Canadian Children's Rights Council


The Canadian Children's Rights Council Inc. is a non-governmental organization that is based in Toronto, Ontario, Canada and was founded in 1991. It describes itself as a nonprofit educational and advocacy organization dedicated to supporting the rights and responsibilities of Canadian children and providing critical analysis of governments' policies at all levels of government in Canada.
Despite portraying itself as an organization that works for children's rights, scholars and the media described it as more concerned with men's and father's rights.

Activities

The organization researches, educates and advocates in the area of the rights and responsibilities of Canadian children.

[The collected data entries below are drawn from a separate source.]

(** [size_sub] is subtraction modulo [2 ^ size_bits] on [size_type]. *)
Lemma size_sub_mod (a b : Z) :
  0 <= a <= size_max -> 0 <= b <= size_max ->
  size_sub a b = (a - b) mod 2 ^ size_bits.
Proof.
  unfold size_sub, size_max, size_bits. intros Ha Hb.
  destruct (Z.ltb_spec a b) as [H|H].
  - apply Z.mod_unique with (-1); lia.
  - symmetry. apply Z.mod_small. lia.
Qed.

Lemma substr_prefix (w : string) (i : nat) :
  (i <= String.length w)%nat ->
  substr w 0 (Z.of_nat i) = Ok (take i w).
Proof.
  intro Hi. unfold substr, size.
  destruct (Z.ltb_spec (Z.of_nat (String.length w)) 0) as [H|_]; [lia|].
  simpl drop. f_equal. f_equal. lia.
Qed.

Lemma substr_from_suffix (w : string) (i : nat) :
  (i <= String.length w)%nat ->
  substr_from w (Z.of_nat i) = Ok (drop i w).
Proof.
  intro Hi. unfold substr_from, size.
  destruct (Z.ltb_spec (Z.of_nat (String.length w)) (Z.of_nat i)) as [H|_];
    [lia|].
  now rewrite Nat2Z.id.
Qed.

Lemma get_in_range (w : string) (i : nat) :
  (i < String.length w)%nat -> exists c, String.get i w = Some c.
Proof.
  revert i; induction w as [|a w IH]; intros i Hi; simpl in Hi; [lia|].
  destruct i as [|i]; simpl; [now exists a|]. apply IH. lia.
Qed.

Lemma at_index_in_range (w : string) (i : nat) :
  (i < String.length w)%nat ->
  at_index w (Z.of_nat i) = Ok (char_at w i).
Proof.
  intro Hi. unfold at_index, char_at. rewrite Nat2Z.id.
  destruct (get_in_range w i Hi) as [c ->]. reflexivity.
Qed.

End Strings.

(** ** Loops *)

Section Loops.

Lemma for_loop_pushes (f : nat -> string)
    (body : Z -> list string -> outcome (list string)) :
  forall (count k : nat) (results : list string),
    (forall i rs, (k <= i < k + count)%nat ->
       body (Z.of_nat i) rs = Ok (push_back rs (f i))) ->
    for_loop count (Z.of_nat k) body results
    = Ok (results ++ List.map f (List.seq k count))%list.
Proof.
  induction count as [|count IH]; intros k results Hbody; simpl.
  - now rewrite List.app_nil_r.
  - rewrite Hbody by lia. simpl.
    replace (Z.of_nat k + 1) with (Z.of_nat (S k)) by lia.
    rewrite IH by (intros; apply Hbody; lia).
    unfold push_back. now rewrite <- List.app_assoc.
Qed.

Lemma for_size_pushes (f : nat -> string)
    (body : Z -> list string -> outcome (list string))
    (bound : nat) (results : list string) :
  (forall i rs, (i < bound)%nat ->
     body (Z.of_nat i) rs = Ok (push_back rs (f i))) ->
  for_size (Z.of_nat bound) body results
  = Ok (results ++ List.map f (List.seq 0 bound))%list.
Proof.
  intro Hbody. unfold for_size. rewrite Nat2Z.id.
  apply (for_loop_pushes f body bound 0%nat). intros; apply Hbody; lia.
Qed.

(** A loop whose first iteration faults hands the fault on. *)
Lemma for_size_first_fault {S : Type} (body : Z -> S -> outcome S)
    (bound : Z) (s : S) (f : fault) :
  0 < bound -> body 0 s = Raise f -> for_size bound body s = Raise f.
Proof.
  intros Hb Hf. unfold for_size.
  destruct (Z.to_nat bound) as [|n] eqn:E; [lia|].
  simpl. now rewrite Hf.
Qed.

Lemma for_each_appends {A : Type} (g : A -> list string)
    (body : A -> list string -> outcome (list string)) :
  forall (v : list A) (results : list string),
    (forall x rs, List.In x v -> body x rs = Ok (rs ++ g x)%list) ->
    for_each v body results = Ok (results ++ List.flat_map g v)%list.
Proof.
  induction v as [|x v IH]; intros results Hbody; simpl.
  - now rewrite List.app_nil_r.
  - rewrite Hbody by now left. simpl.
    rewrite IH by (intros; apply Hbody; now right).
    now rewrite <- List.app_assoc.
Qed.

End Loops.

(** ** The edit generator *)

Section Edits.

Lemma size_sub_one (w : string) :
  w <> "" -> size_sub (size w) 1 = Z.of_nat (String.length w - 1).
Proof.
  intro Hw. unfold size_sub, size.
  destruct w as [|c w]; [congruence|]. simpl String.length.
  destruct (Z.ltb_spec (Z.of_nat (S (String.length w))) 1); lia.
Qed.
(** A computation leaves the text of the file [name] as it is, whether it
    returns or raises. *)
Definition keeps (name : FileName) {A} (m : M A) : Prop :=
  ∀ s, text name (files (m s).2) = text name (files s).

(** An attribute that a block had is the same in the second record. *)
Definition attrs_kept (before after : BlockAttrs) : Prop :=
  (∀ v, _gen_obj_canonical_repn before = Some v →
        _gen_obj_canonical_repn after = Some v)
  ∧ (∀ v, _gen_con_canonical_repn before = Some v →
          _gen_con_canonical_repn after = Some v)
  ∧ (∀ v, _canonical_repn before = Some v →
          _canonical_repn after = Some v).

(** The values that a conversion goes through when it returns: the
    resolved annotations; the symbol map of the setup write, the state it
    leaves and the stage maps and column order made from it; the state in
    which the ordered write is called, its symbol map, the state it leaves
    and the stage maps made from it; the objective and its symbol. *)
Record ConversionTrace : Type := {
  t_annotations : ResolvedAnnotations;
  t_setup_symbols : SymbolMap;
  t_setup_state : ModelState;
  t_setup_vars : StageToVariableMap;
  t_setup_cons : StageToConstraintMap;
  t_column_order : gmap positive nat;
  t_cached_state : ModelState;
  t_symbols : SymbolMap;
  t_state : ModelState;
  t_vars : StageToVariableMap;
  t_cons : StageToConstraintMap;
  t_objective : ObjectiveData;
  t_objective_symbol : string
}.

Definition traces (writer : Writer) (scenario_tree : ScenarioTree)
    (scenario : Scenario) (output_directory basename : string)
    (file_format : FileFormat) (enforce : bool) (io_options : IoOptions)
    (st : ModelState) (t : ConversionTrace) : Prop :=
  let reference_model := _instance scenario in
  let stages symbol_map :=
    map_variable_stages (model_vars reference_model)
      (_ScenarioTreeSymbolMap reference_model) scenario_tree
      (leaf_variable_ids scenario) symbol_map enforce in
  let rows st symbol_map :=
    map_constraint_stages st (model_blocks reference_model) symbol_map
      (stochastic_constraint_ids (t_annotations t))
      (var_ids (firststage_vars (t_setup_vars t)))
      (var_ids (secondstage_vars (t_setup_vars t))) in
  resolve_annotations reference_model
    (active_constraints (model_blocks reference_model))
  = Ok (t_annotations t)
  ∧ writer file_format
      (setup_filename output_directory basename file_format
         (scenario_name scenario)) io_options st
    = (Ok (setup_filename output_directory basename file_format
             (scenario_name scenario), t_setup_symbols t),
       t_setup_state t)
  ∧ stages (t_setup_symbols t) = Ok (t_setup_vars t)
  ∧ rows (t_setup_state t) (t_setup_symbols t) = Ok (t_setup_cons t)
  ∧ _instance_objective scenario = Some (t_objective t)
  ∧ make_column_order (t_setup_vars t) = Ok (t_column_order t)
  ∧ writer file_format
      (core_filename output_directory basename file_format
         (scenario_name scenario))
      {| io_column_order := Some (t_column_order t);
         io_row_order := Some (make_row_order (t_setup_cons t));
         io_force_objective_constant := Some true |} (t_cached_state t)
    = (Ok (core_filename output_directory basename file_format
             (scenario_name scenario), t_symbols t),
       t_state t)
  ∧ stages (t_symbols t) = Ok (t_vars t)
  ∧ rows (t_state t) (t_symbols t) = Ok (t_cons t)
  ∧ byObject (t_symbols t) !! obj_id (t_objective t)
    = Some (t_objective_symbol t).
(** * WorkerView: the worker page of the Buildbot web front end

    A shallow embedding of [www/base/src/views/WorkerView/WorkerView.tsx].

    The component is a function of its route parameter, of the hook cells
    React keeps for it between renders, and of the live content of the
    workers collection.  One call of the function (one render) yields the
    requests it declares, the top-bar actions it registers and the element
    tree it returns.  Event handlers are closures over the values of the
    render that created them; they are modelled as transformers of the
    hook cells. *)

From Stdlib Require Import ZArith List Bool Ascii String Lia.
Import ListNotations.

Local Open Scope string_scope.
Local Open Scope Z_scope.

Set Warnings "-register-all".

(** ** JavaScript numbers and strings, as far as the view uses them *)

Module Js.

(** The numbers the view computes with are the results of [Number.parseInt]
    and of adding the step to the fetch limit: integers, or NaN.  An
    integer is kept as its mathematical value, which is what a Number
    holds up to [MAX_SAFE_INTEGER]. *)
Inductive number : Type :=
| NaN
| Int (z : Z).

Definition MAX_SAFE_INTEGER : Z := 9007199254740991.

(** Strings are sequences of code units below 256. *)
Definition code (c : ascii) : Z := Z.of_N (N_of_ascii c).
(** One syntax-directed step of a [preserves] proof, then the database. *)
Ltac preserves_step :=
  lazymatch goal with
  | |- preserves _ (let _ := _ in _) => cbv zeta
  | |- preserves _ (mbind _ _) => apply preserves_bind; [|intros ?]
  | |- preserves _ (catch _ _) => apply preserves_catch; [|intros ?]
  | |- preserves _ (best_effort _) => apply preserves_best_effort
  | |- preserves _ (for_each _ _) => apply preserves_for_each; intros ? ?
  | |- preserves _ (match ?x with _ => _ end) => destruct x
  | |- preserves _ (bail _ _) => apply preserves_fail
  | |- preserves _ _ => solve [eauto 3 with preserves]
  end.
Ltac solve_preserves := repeat preserves_step.

Ltac inv_bind H :=
  first [ apply bind_Ok in H as (? & ? & ? & H)
        | apply bind_Err in H as [H|(? & ? & ? & H)] ].

(** ** Integers in text *)
Definition digit_value (c : Ascii.ascii) : option Z :=
  let n := Z.of_N (Ascii.N_of_ascii c) in
  if (48 <=? n) && (n <=? 57) then Some (n - 48) else None.
Fixpoint parse_digits (acc : Z) (s : string) : option Z :=
  match s with
  | "" => Some acc
  | String c s' => d ← digit_value c; parse_digits (10 * acc + d) s'
  end.
(** [str::parse::<u32>]: an optional [+], at least one digit, no overflow. *)
Definition parse_u32 (s : string) : option Z :=
  let digits := match s with String "+"%char s' => s' | _ => s end in
  if is_empty digits then None
  else v ← parse_digits 0 digits; if v <? u32_modulus then Some v else None.

(** [{number:03}]: decimal, left-padded with zeros to three characters. *)
Fixpoint zeros (n : nat) : string := match n with O => "" | S n => String "0"%char (zeros n) end.
Definition display_u32 (z : Z) : string := pretty (Z.to_N z).
Definition format_03 (z : Z) : string :=
  let s := display_u32 z in (zeros (3 - String.length s) +:+ s)%string.

Lemma string_app_assoc (a b c : string) : ((a +:+ b) +:+ c = a +:+ (b +:+ c))%string.
Proof. induction a as [|x a IH]; [done|]. exact (f_equal (String x) IH). Qed.
Lemma string_app_nil_r (a : string) : (a +:+ "")%string = a.
Proof. induction a as [|x a IH]; [done|]. exact (f_equal (String x) IH). Qed.
Lemma parse_digits_app a s t :
  parse_digits a (s +:+ t) = (a' ← parse_digits a s; parse_digits a' t).
Proof.
  revert a. induction s as [|c s IH]; intros a; simpl; [done|].
  destruct (digit_value c); simpl; [apply IH|done].
Qed.
Lemma parse_digits_zeros n s : parse_digits 0 (zeros n +:+ s) = parse_digits 0 s.
Proof. induction n as [|n IH]; [done|exact IH]. Qed.
Lemma digit_value_pretty d : (d < 10)%N → digit_value (pretty_N_char d) = Some (Z.of_N d).
Proof.
  intros H. assert (d = 0 ∨ d = 1 ∨ d = 2 ∨ d = 3 ∨ d = 4 ∨ d = 5 ∨ d = 6 ∨ d = 7 ∨ d = 8 ∨ d = 9)%N
    as Hd by lia.
  repeat (destruct Hd as [->|Hd]; [reflexivity|]). by subst d.
Qed.
Lemma pretty_N_go_app x s : pretty_N_go x s = (pretty_N_go x "" +:+ s)%string.
Proof.
  revert s. induction (N.lt_wf_0 x) as [x _ IH]; intros s.
  destruct (decide (x = 0)%N) as [->|Hx]; [done|].
  rewrite (pretty_N_go_step x s), (pretty_N_go_step x "") by lia.
  assert ((x / 10 < x)%N) as Hlt by (apply N.div_lt; lia).
  rewrite (IH _ Hlt (String _ s)), (IH _ Hlt (String _ "")).
  by rewrite string_app_assoc.
Qed.
Lemma parse_digits_pretty_go x : parse_digits 0 (pretty_N_go x "") = Some (Z.of_N x).
Proof.
  induction (N.lt_wf_0 x) as [x _ IH].
  destruct (decide (x = 0)%N) as [->|Hx]; [done|].
  rewrite pretty_N_go_step, pretty_N_go_app by lia.
  rewrite parse_digits_app, IH by (apply N.div_lt; lia). simpl.
  rewrite digit_value_pretty by (apply N.mod_lt; lia). simpl. f_equal.
  rewrite N2Z.inj_div, N2Z.inj_mod. pose proof (Z.div_mod (Z.of_N x) 10). lia.
Qed.
Lemma parse_digits_display z : 0 ≤ z → parse_digits 0 (display_u32 z) = Some z.
Proof.
  intros Hz. unfold display_u32, pretty, pretty_N.
  destruct (decide _) as [E|E]; [simpl; f_equal; lia|].
  rewrite parse_digits_pretty_go. f_equal. lia.
Qed.

Lemma parse_digits_head c s v : parse_digits 0 (String c s) = Some v → c ≠ "+"%char.
Proof. intros H ->. discriminate H. Qed.

Lemma parse_u32_digits s v :
  s ≠ "" → parse_digits 0 s = Some v → v < u32_modulus → parse_u32 s = Some v.
Proof.
  intros Hne Hp Hv. destruct s as [|c s]; [done|].
  pose proof (parse_digits_head _ _ _ Hp) as Hc. unfold parse_u32.
  assert ((match String c s with String "+"%char s' => s' | _ => String c s end) = String c s) as ->.
  { destruct c as [[] [] [] [] [] [] [] []]; done. }
  simpl is_empty. cbv iota. rewrite Hp. simpl. by destruct (Z.ltb_spec v u32_modulus); [|lia].
Qed.

(** The decimal text of a task number parses back to it. *)
Lemma parse_format_03 z : is_u32 z → parse_u32 (format_03 z) = Some z.
Proof.
  intros [H0 H1]. unfold format_03. apply parse_u32_digits; [|by rewrite parse_digits_zeros, parse_digits_display|done].
  intros E. pose proof (parse_digits_display z H0) as Hp.
  assert (parse_digits 0 (zeros (3 - String.length (display_u32 z)) +:+ display_u32 z) = Some z) as Hq
    by by rewrite parse_digits_zeros.
  rewrite E in Hq. injection Hq as <-.
  by vm_compute in E.
Qed.
(* ===== verification/Chrono.v ===== *)
(** Time: instants in nanoseconds since the epoch, the operations of the
    [chrono] crate the lease code relies on (an interface, since that crate is
    not part of this repository), lease-deadline arithmetic at the widths of
    the source, and a concrete implementation of the interface that the
    examples run on. *)
From S2P Require Import Prelude.

Definition nanos : Z := 10 ^ 9.
(** [SecondsFormat::Secs] drops the fraction. *)
Definition floor_secs (t : Z) : Z := t / nanos * nanos.
(** 10000-01-01T00:00:00Z: RFC 3339 text has four-digit years. *)
Definition year_10000 : Z := 253402300800 * nanos.
Definition wire_range (t : Z) : Prop := 0 ≤ t < year_10000.

(** [chrono::Duration::MAX] and the bound of [try_seconds]. *)
Definition duration_max : Z := 9223372036854775807 * 10 ^ 6.
Definition duration_max_secs : Z := 9223372036854775.

Class Chrono := {
  (** [DateTime::to_rfc3339_opts(SecondsFormat::Secs, true)] *)
  rfc3339_secs : Z → string;
  (** [DateTime::to_rfc3339] *)
  rfc3339_full : Z → string;
  (** [DateTime::parse_from_rfc3339(..).ok()] as an instant *)
  parse_from_rfc3339 : string → option Z;
  (** [DateTime::<Utc>::MIN_UTC], [MAX_UTC] *)
  datetime_min : Z;
  datetime_max : Z }.

(** What the code relies on: printed instants parse back (to the second, or
    exactly), the text of RFC 3339 seconds sorts like the instants, and the
    calendar range covers four-digit years but not [Duration::MAX]. *)
Class ChronoLaws `{!Chrono} : Prop := {
  parse_secs t : wire_range t → parse_from_rfc3339 (rfc3339_secs t) = Some (floor_secs t);
  parse_full t : wire_range t → parse_from_rfc3339 (rfc3339_full t) = Some t;
  secs_text_order t u : wire_range t → wire_range u →
    String.compare (rfc3339_secs t) (rfc3339_secs u) = Z.compare (floor_secs t) (floor_secs u);
  datetime_min_bound : datetime_min ≤ 0;
  datetime_max_wire : year_10000 ≤ datetime_max;
  datetime_max_bound : datetime_max < duration_max }.

(** ** Lease deadlines

    [now + chrono::Duration::try_seconds(ttl_secs as i64)
             .unwrap_or(chrono::Duration::MAX)]:
    the [DateTime + TimeDelta] operator panics outside the calendar range. *)
Definition lease_duration (ttl_secs : Z) : Z :=
  let s := as_i64 ttl_secs in
  if (- duration_max_secs <=? s) && (s <=? duration_max_secs) then s * nanos else duration_max.

Definition lease_deadline `{!Chrono} (now ttl_secs : Z) : result Z :=
  let d := now + lease_duration ttl_secs in
  if (datetime_min <=? d) && (d <=? datetime_max) then Ok d
  else Err (Panicked "`DateTime + TimeDelta` overflowed").

Lemma nanos_pos : 0 < nanos.
Proof. unfold nanos. lia. Qed.
Lemma floor_secs_le t : floor_secs t ≤ t.
Proof. unfold floor_secs. pose proof (Z.mul_div_le t nanos nanos_pos). lia. Qed.
Lemma floor_secs_gt t : t - nanos < floor_secs t.
Proof. unfold floor_secs. pose proof (Z.mul_succ_div_gt t nanos nanos_pos). lia. Qed.
Lemma floor_secs_add t s : floor_secs (t + s * nanos) = floor_secs t + s * nanos.
Proof. unfold floor_secs. rewrite Z.div_add by (unfold nanos; lia). lia. Qed.
Lemma floor_secs_nonneg t : 0 ≤ t → 0 ≤ floor_secs t.
Proof. unfold floor_secs, nanos. intros. apply Z.mul_nonneg_nonneg; [apply Z.div_pos|]; lia. Qed.

Lemma lease_duration_small ttl : 0 ≤ ttl ≤ duration_max_secs → lease_duration ttl = ttl * nanos.
Proof.
  intros H. unfold lease_duration. rewrite as_i64_small by (unfold duration_max_secs in *; lia).
  destruct (Z.leb_spec (- duration_max_secs) ttl), (Z.leb_spec ttl duration_max_secs); try done; lia.
Qed.

(** For the lifetimes a configuration uses, the deadline is [now + ttl]. *)
Lemma lease_deadline_small `{!Chrono, !ChronoLaws} now ttl :
  0 ≤ now → 0 ≤ ttl ≤ duration_max_secs → now + ttl * nanos < year_10000 →
  lease_deadline now ttl = Ok (now + ttl * nanos).
Proof.
  intros Hn Ht Hy. unfold lease_deadline. rewrite lease_duration_small by done.
  pose proof datetime_min_bound. pose proof datetime_max_wire. pose proof nanos_pos.
  rewrite (proj2 (Z.leb_le _ _)) by nia. rewrite (proj2 (Z.leb_le _ _)) by nia. done.
Qed.

(** The stored text of a deadline, read back. *)
Lemma stored_lease_secs `{!Chrono, !ChronoLaws} now ttl :
  0 ≤ now → 0 ≤ ttl ≤ duration_max_secs → now + ttl * nanos < year_10000 →
  parse_from_rfc3339 (rfc3339_secs (now + ttl * nanos)) = Some (floor_secs now + ttl * nanos).
Proof.
  intros Hn Ht Hy. rewrite parse_secs; [by rewrite floor_secs_add|].
  split; [|done]. pose proof nanos_pos. nia.
Qed.

(** A lifetime whose seconds exceed [chrono]'s duration range does not
    saturate: [unwrap_or(Duration::MAX)] is followed by an addition that
    leaves the calendar, so computing the deadline panics at any instant of
    the supported range. *)
Theorem huge_ttl_panics `{!Chrono, !ChronoLaws} now ttl :
  0 ≤ now → duration_max_secs < ttl < 2 ^ 63 →
  lease_deadline now ttl = Err (Panicked "`DateTime + TimeDelta` overflowed").
Proof.
  intros Hn Ht. unfold lease_deadline, lease_duration.
  rewrite as_i64_small by (unfold duration_max_secs in *; lia).
  destruct (Z.leb_spec ttl duration_max_secs); [lia|]. rewrite andb_false_r.
  pose proof datetime_max_bound. destruct (Z.leb_spec (now + duration_max) datetime_max); [lia|].
  by rewrite andb_false_r.
Qed.

(** ** A concrete clock text: twelve decimal digits of seconds *)
Module DecimalChrono.
Definition digit (d : Z) : ascii := ascii_of_N (48 + Z.to_N d)%N.
Fixpoint dec (n : nat) (z : Z) : string :=
  match n with
  | O => ""
  | S n => String (digit (z / 10 ^ Z.of_nat n)) (dec n (z mod 10 ^ Z.of_nat n))
  end.
Fixpoint parse_fixed (n : nat) (acc : Z) (s : string) : option (Z * string) :=
  match n, s with
  | O, _ => Some (acc, s)
  | S n, String c s => d ← digit_value c; parse_fixed n (10 * acc + d) s
  | S _, "" => None
  end.

Lemma digit_value_digit d : 0 ≤ d < 10 → digit_value (digit d) = Some d.
Proof.
  intros H. assert (d = 0 ∨ d = 1 ∨ d = 2 ∨ d = 3 ∨ d = 4 ∨ d = 5 ∨ d = 6 ∨ d = 7 ∨ d = 8 ∨ d = 9)
    as Hd by lia.
  repeat (destruct Hd as [->|Hd]; [reflexivity|]). by subst d.
Qed.
Lemma digit_compare a b : 0 ≤ a < 10 → 0 ≤ b < 10 → Ascii.compare (digit a) (digit b) = Z.compare a b.
Proof.
  intros Ha Hb. unfold Ascii.compare, digit.
  rewrite !N_ascii_embedding by lia.
  destruct (Z.compare_spec a b); [apply N.compare_eq_iff|apply N.compare_lt_iff|apply N.compare_gt_iff]; lia.
Qed.
Lemma pow10 n : 0 < 10 ^ Z.of_nat n.
Proof. apply Z.pow_pos_nonneg; lia. Qed.
Lemma pow10_S n : 10 ^ Z.of_nat (S n) = 10 * 10 ^ Z.of_nat n.
Proof. rewrite Nat2Z.inj_succ, Z.pow_succ_r by lia. done. Qed.
Lemma head_digit n z : 0 ≤ z < 10 ^ Z.of_nat (S n) → 0 ≤ z / 10 ^ Z.of_nat n < 10.
Proof.
  rewrite pow10_S. intros H. pose proof (pow10 n). split; [apply Z.div_pos; lia|].
  apply Z.div_lt_upper_bound; lia.
Qed.

Lemma parse_fixed_dec n acc z r :
  0 ≤ z < 10 ^ Z.of_nat n → parse_fixed n acc (dec n z +:+ r) = Some (acc * 10 ^ Z.of_nat n + z, r).
Proof.
  revert acc z. induction n as [|n IH]; intros acc z Hz.
  { simpl in *. do 2 f_equal. lia. }
  change (parse_fixed (S n) acc (dec (S n) z +:+ r)) with
    (d ← digit_value (digit (z / 10 ^ Z.of_nat n));
     parse_fixed n (10 * acc + d) (dec n (z mod 10 ^ Z.of_nat n) +:+ r)).
  rewrite digit_value_digit by (by apply head_digit). simpl.
  rewrite IH by (apply Z.mod_pos_bound, pow10). rewrite pow10_S. do 2 f_equal.
  pose proof (Z.div_mod z (10 ^ Z.of_nat n)). pose proof (pow10 n). lia.
Qed.

Lemma dec_compare n a b :
  0 ≤ a < 10 ^ Z.of_nat n → 0 ≤ b < 10 ^ Z.of_nat n →
  String.compare (dec n a) (dec n b) = Z.compare a b.
Proof.
  revert a b. induction n as [|n IH]; intros a b Ha Hb.
  { simpl in *. assert (a = 0) as -> by lia. by assert (b = 0) as -> by lia. }
  change (String.compare (dec (S n) a) (dec (S n) b)) with
    (match Ascii.compare (digit (a / 10 ^ Z.of_nat n)) (digit (b / 10 ^ Z.of_nat n)) with
     | Eq => String.compare (dec n (a mod 10 ^ Z.of_nat n)) (dec n (b mod 10 ^ Z.of_nat n))
     | c => c end).
  rewrite digit_compare by (by apply head_digit).
  pose proof (pow10 n) as Hp. pose proof (Z.div_mod a (10 ^ Z.of_nat n)). pose proof (Z.div_mod b (10 ^ Z.of_nat n)).
  pose proof (Z.mod_pos_bound a _ Hp). pose proof (Z.mod_pos_bound b _ Hp).
  destruct (Z.compare_spec (a / 10 ^ Z.of_nat n) (b / 10 ^ Z.of_nat n)) as [E|E|E].
  - rewrite IH by done.
    destruct (Z.compare_spec (a mod 10 ^ Z.of_nat n) (b mod 10 ^ Z.of_nat n)); symmetry;
      [apply Z.compare_eq_iff|apply Z.compare_lt_iff|apply Z.compare_gt_iff]; nia.
  - symmetry. apply Z.compare_lt_iff. nia.
  - symmetry. apply Z.compare_gt_iff. nia.
Qed.

Definition secs_text (t : Z) : string := (dec 12 (t / nanos) +:+ "Z")%string.
Definition full_text (t : Z) : string := (dec 12 (t / nanos) +:+ String "."%char (dec 9 (t mod nanos)))%string.
Definition parse (s : string) : option Z :=
  '(secs, rest) ← parse_fixed 12 0 s;
  match rest with
  | String "Z"%char "" => Some (secs * nanos)
  | String "."%char frac =>
    '(f, r) ← parse_fixed 9 0 frac; if is_empty r then Some (secs * nanos + f) else None
  | _ => None
  end.

#[export] Instance chrono : Chrono := {|
  rfc3339_secs := secs_text; rfc3339_full := full_text; parse_from_rfc3339 := parse;
  datetime_min := 0; datetime_max := year_10000 |}.

Lemma secs_range t : wire_range t → 0 ≤ t / nanos < 10 ^ Z.of_nat 12.
Proof.
  intros [H0 H1]. split; [apply Z.div_pos; unfold nanos; lia|].
  apply Z.div_lt_upper_bound; unfold year_10000, nanos in *; lia.
Qed.

Lemma compare_app_same_tail a b r : String.length a = String.length b →
  String.compare (a +:+ r) (b +:+ r) = String.compare a b.
Proof.
  revert b. induction a as [|c a IH]; intros [|c' b] H; simpl in *; try done.
  - clear H. assert (∀ s, String.compare s s = Eq) as Hr; [|apply Hr].
    intros s. pose proof (cmp_opp (c := String.compare) s s) as E. by destruct (String.compare s s).
  - destruct (Ascii.compare c c'); [|done|done]. apply IH. lia.
Qed.
Lemma dec_length n z : String.length (dec n z) = n.
Proof. revert z. induction n as [|n IH]; intros z; simpl; [done|]. by rewrite IH. Qed.

#[export] Instance laws : ChronoLaws.
Proof.
  split.
  - intros t Ht. cbn [parse_from_rfc3339 rfc3339_secs chrono]. unfold parse, secs_text.
    rewrite parse_fixed_dec by by apply secs_range. done.
  - intros t Ht. cbn [parse_from_rfc3339 rfc3339_full chrono]. unfold parse, full_text.
    rewrite parse_fixed_dec by by apply secs_range. cbn [mbind option_bind].
    rewrite <- (string_app_nil_r (dec 9 (t mod nanos))).
    rewrite parse_fixed_dec by (apply Z.mod_pos_bound; apply nanos_pos). simpl. f_equal.
    pose proof (Z.div_mod t nanos). unfold nanos in *. lia.
  - intros t u Ht Hu. cbn [rfc3339_secs chrono]. unfold secs_text.
    rewrite compare_app_same_tail by by rewrite !dec_length.
    rewrite dec_compare by by apply secs_range.
    unfold floor_secs. pose proof nanos_pos.
    destruct (Z.compare_spec (t / nanos) (u / nanos)); symmetry;
      [apply Z.compare_eq_iff|apply Z.compare_lt_iff|apply Z.compare_gt_iff]; nia.
  - reflexivity.
  - reflexivity.
  - unfold datetime_max, chrono, year_10000, duration_max, nanos. lia.
Qed.
End DecimalChrono.

(** The claim at a concrete clock: half the range above the bound. *)
Lemma huge_ttl_panics_witness :
  @lease_deadline DecimalChrono.chrono 0 9223372036854775000
  = Err (Panicked "`DateTime + TimeDelta` overflowed").
Proof.
  apply (@huge_ttl_panics DecimalChrono.chrono DecimalChrono.laws 0 9223372036854775000).
  - lia.
  - unfold duration_max_secs. lia.
Defined.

It lobbies the government, intergovernmental and NGOs about the issues related to their mandate, and have testified at Canadian provincial and federal committees and ministerial consultations.

Site

Their website hosts a virtual library of books, position statements, historical and other documents, on subjects such as implementation of the Convention on the Rights of the Child, parental alienation and parental alienation syndrome, infanticide, joint custody following divorce, paternity fraud, corporal punishment, and female sex offenders.
The organization states that their website is the most visited website in Canada on the issues of children's rights and responsibilities.

Positions

The organization supports the existence of a national and provincial commissioners on the implementation of the United Nations Convention on the Rights of the Child. The group opposes corporal punishment including spanking, and promotes the idea of parent training in alternatives. The group's president, Grant Wilson, has stated "he believes women who abandon their babies should be charged with attempted murder...", and that Canada's infanticide law should be repealed, as it devalues the lives of children, violates their rights, and is "a licence for women to kill babies." In both cases he argues that a defense of diminished capacity could be still used in cases involving post partum depression.
Wilson has stated that women frequently make false allegations of abuse during divorce, and that men are equally likely to be the victim of domestic violence. He has also called for tougher penalties, including for jail time, for mothers who deny fathers visitation rights with their children, and for mandatory paternity testing of all children at birth in order to prevent paternal discrepancy issues.
While the organization positions itself as a children's rights group, scholars and the media view the group and its president as men's and fathers' rights advocates. Psychologist and academic Erica Burman comments that the group "has appropriated a discourse of children's rights as an anti-feminist strategy" and has adopted the acronym of the Canadian Coalition for the Rights of Children.